[英]Pytorch backward does not compute the gradients for requested variables
I'm trying to train a resnet18 model on pytorch (+pytorch-lightning) with the use of Virtual Adversarial Training.我正在尝试使用虚拟对抗训练在 pytorch(+pytorch-lightning)上训练 resnet18 model。 During the computations required for this type of training I need to obtain the gradient of D (ie. the cross-entropy loss of the model) with regard to tensor r .在此类训练所需的计算过程中,我需要获得关于张量r的D梯度(即模型的交叉熵损失)。
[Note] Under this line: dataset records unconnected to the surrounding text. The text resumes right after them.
Lemma find_tag_contents t l :
  NoDup (ie_tag <$> l) ->
  contents l !! t = item_of <$> (find_tag t l ≫= fun i => l !! i).
Proof.
  intros Hnd. destruct (find_tag t l) as [i|] eqn:E; simpl.
  - destruct (find_tag_lookup _ _ _ E) as (e & He & <- & _). rewrite He.
    apply contents_in; [done|]. by apply list_elem_of_lookup_2 in He.
  - by apply contents_not_in, find_tag_None.
Qed.

(** ** Inserting into a sorted index *)

Section InsertPosition.
Context `{Runtime}.

Lemma insert_position_spec t l :
  (insert_position t l <= length l)%nat /\
  (forall e, e ∈ take (insert_position t l) l -> ie_tag e <= t) /\
  (forall e k, drop (insert_position t l) l = e :: k -> t < ie_tag e).
Proof.
  unfold insert_position. destruct (list_find _ l) as [[i x]|] eqn:E.
  - apply list_find_Some in E as (Hi & Hx & Hall). split_and!.
    + apply lookup_lt_Some in Hi. lia.
    + intros e [j Hj]%list_elem_of_lookup. apply lookup_take_Some in Hj as [Hj Hlt].
      specialize (Hall j e Hj Hlt). lia.
    + intros e k Hd. assert (l !! i = Some e) as He.
      { rewrite <- (Nat.add_0_r i), <- lookup_drop, Hd. done. }
      simplify_eq. lia.
  - apply list_find_None in E. rewrite Forall_forall in E. split_and!; [done| |].
    + intros e He. rewrite firstn_all in He. specialize (E e He). simpl in E. lia.
    + intros e k. by rewrite drop_all.
Qed.

Lemma insert_position_sorted e l :
  StronglySorted Z.lt (ie_tag <$> l) -> ie_tag e ∉ ie_tag <$> l ->
  let i := insert_position (ie_tag e) l in
  StronglySorted Z.lt (ie_tag <$> take i l ++ e :: drop i l).
Proof.
  intros Hs Hin i. destruct (insert_position_spec (ie_tag e) l) as (_ & Hlo & Hhi).
  fold i in Hlo, Hhi. rewrite <- (take_drop i l), fmap_app in Hs.
  apply StronglySorted_app in Hs as (Hcross & Hs1 & Hs2).
  rewrite fmap_app, fmap_cons. apply StronglySorted_app_2; [|done|].
  - intros x1 x2 H1 H2. apply elem_of_cons in H2 as [->|H2]; [|by apply Hcross].
    apply list_elem_of_fmap in H1 as (e1 & -> & He1). specialize (Hlo e1 He1).
    assert (ie_tag e1 <> ie_tag e); [|lia]. intros Heq. apply Hin. rewrite <- Heq.
    apply list_elem_of_fmap_2. by apply elem_of_take in He1 as (? & ?%list_elem_of_lookup_2 & ?).
  - apply StronglySorted_cons. split; [|done].
    destruct (drop i l) as [|x k]; [constructor|]. specialize (Hhi x k eq_refl).
    simpl in *. apply StronglySorted_cons in Hs2 as [Hx _].
    constructor; [done|]. eapply Forall_impl; [exact Hx|]. simpl. lia.
Qed.
End InsertPosition.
This should, in theory, happen in the following code snippet:理论上,这应该发生在以下代码片段中:
def generic_step(self, train_batch, batch_idx, step_type):
x, y = train_batch
unlabeled_idx = y is None
d = torch.rand(x.shape).to(x.device)
d = d/(torch.norm(d) + 1e-8)
pred_y = self.classifier(x)
y[unlabeled_idx] = pred_y[unlabeled_idx]
l = self.criterion(pred_y, y)
R_adv = torch.zeros_like(x)
for _ in range(self.ip):
r = self.xi * d
r.requires_grad = True
pred_hat = self.classifier(x + r)
# pred_hat = F.log_softmax(pred_hat, dim=1)
D = self.criterion(pred_hat, pred_y)
self.classifier.zero_grad()
D.requires_grad=True
D.backward()
R_adv += self.eps * r.grad / (torch.norm(r.grad) + 1e-8)
R_adv /= 32
loss = l + R_adv * self.a
loss.backward()
self.accuracy[step_type] = self.acc_metric(torch.argmax(pred_y, 1), y)
return loss
Here, to my understanding, r.grad
should in theory be the gradient of D with respect to r .在这里,据我了解, r.grad
理论上应该是D相对于r的梯度。 However, the code throws this at D.backward()
:然而,代码在D.backward()
抛出这个:
RuntimeError: element 0 of tensors does not require grad and does not have a grad_fn
(full traceback excluded because this error is not helpful and technically "solved" as I know the cause for it, explained just below) RuntimeError: element 0 of tensors does not require grad and does not have a grad_fn
完整的回溯,因为这个错误没有帮助,并且在技术上“解决”了,因为我知道它的原因,下面解释)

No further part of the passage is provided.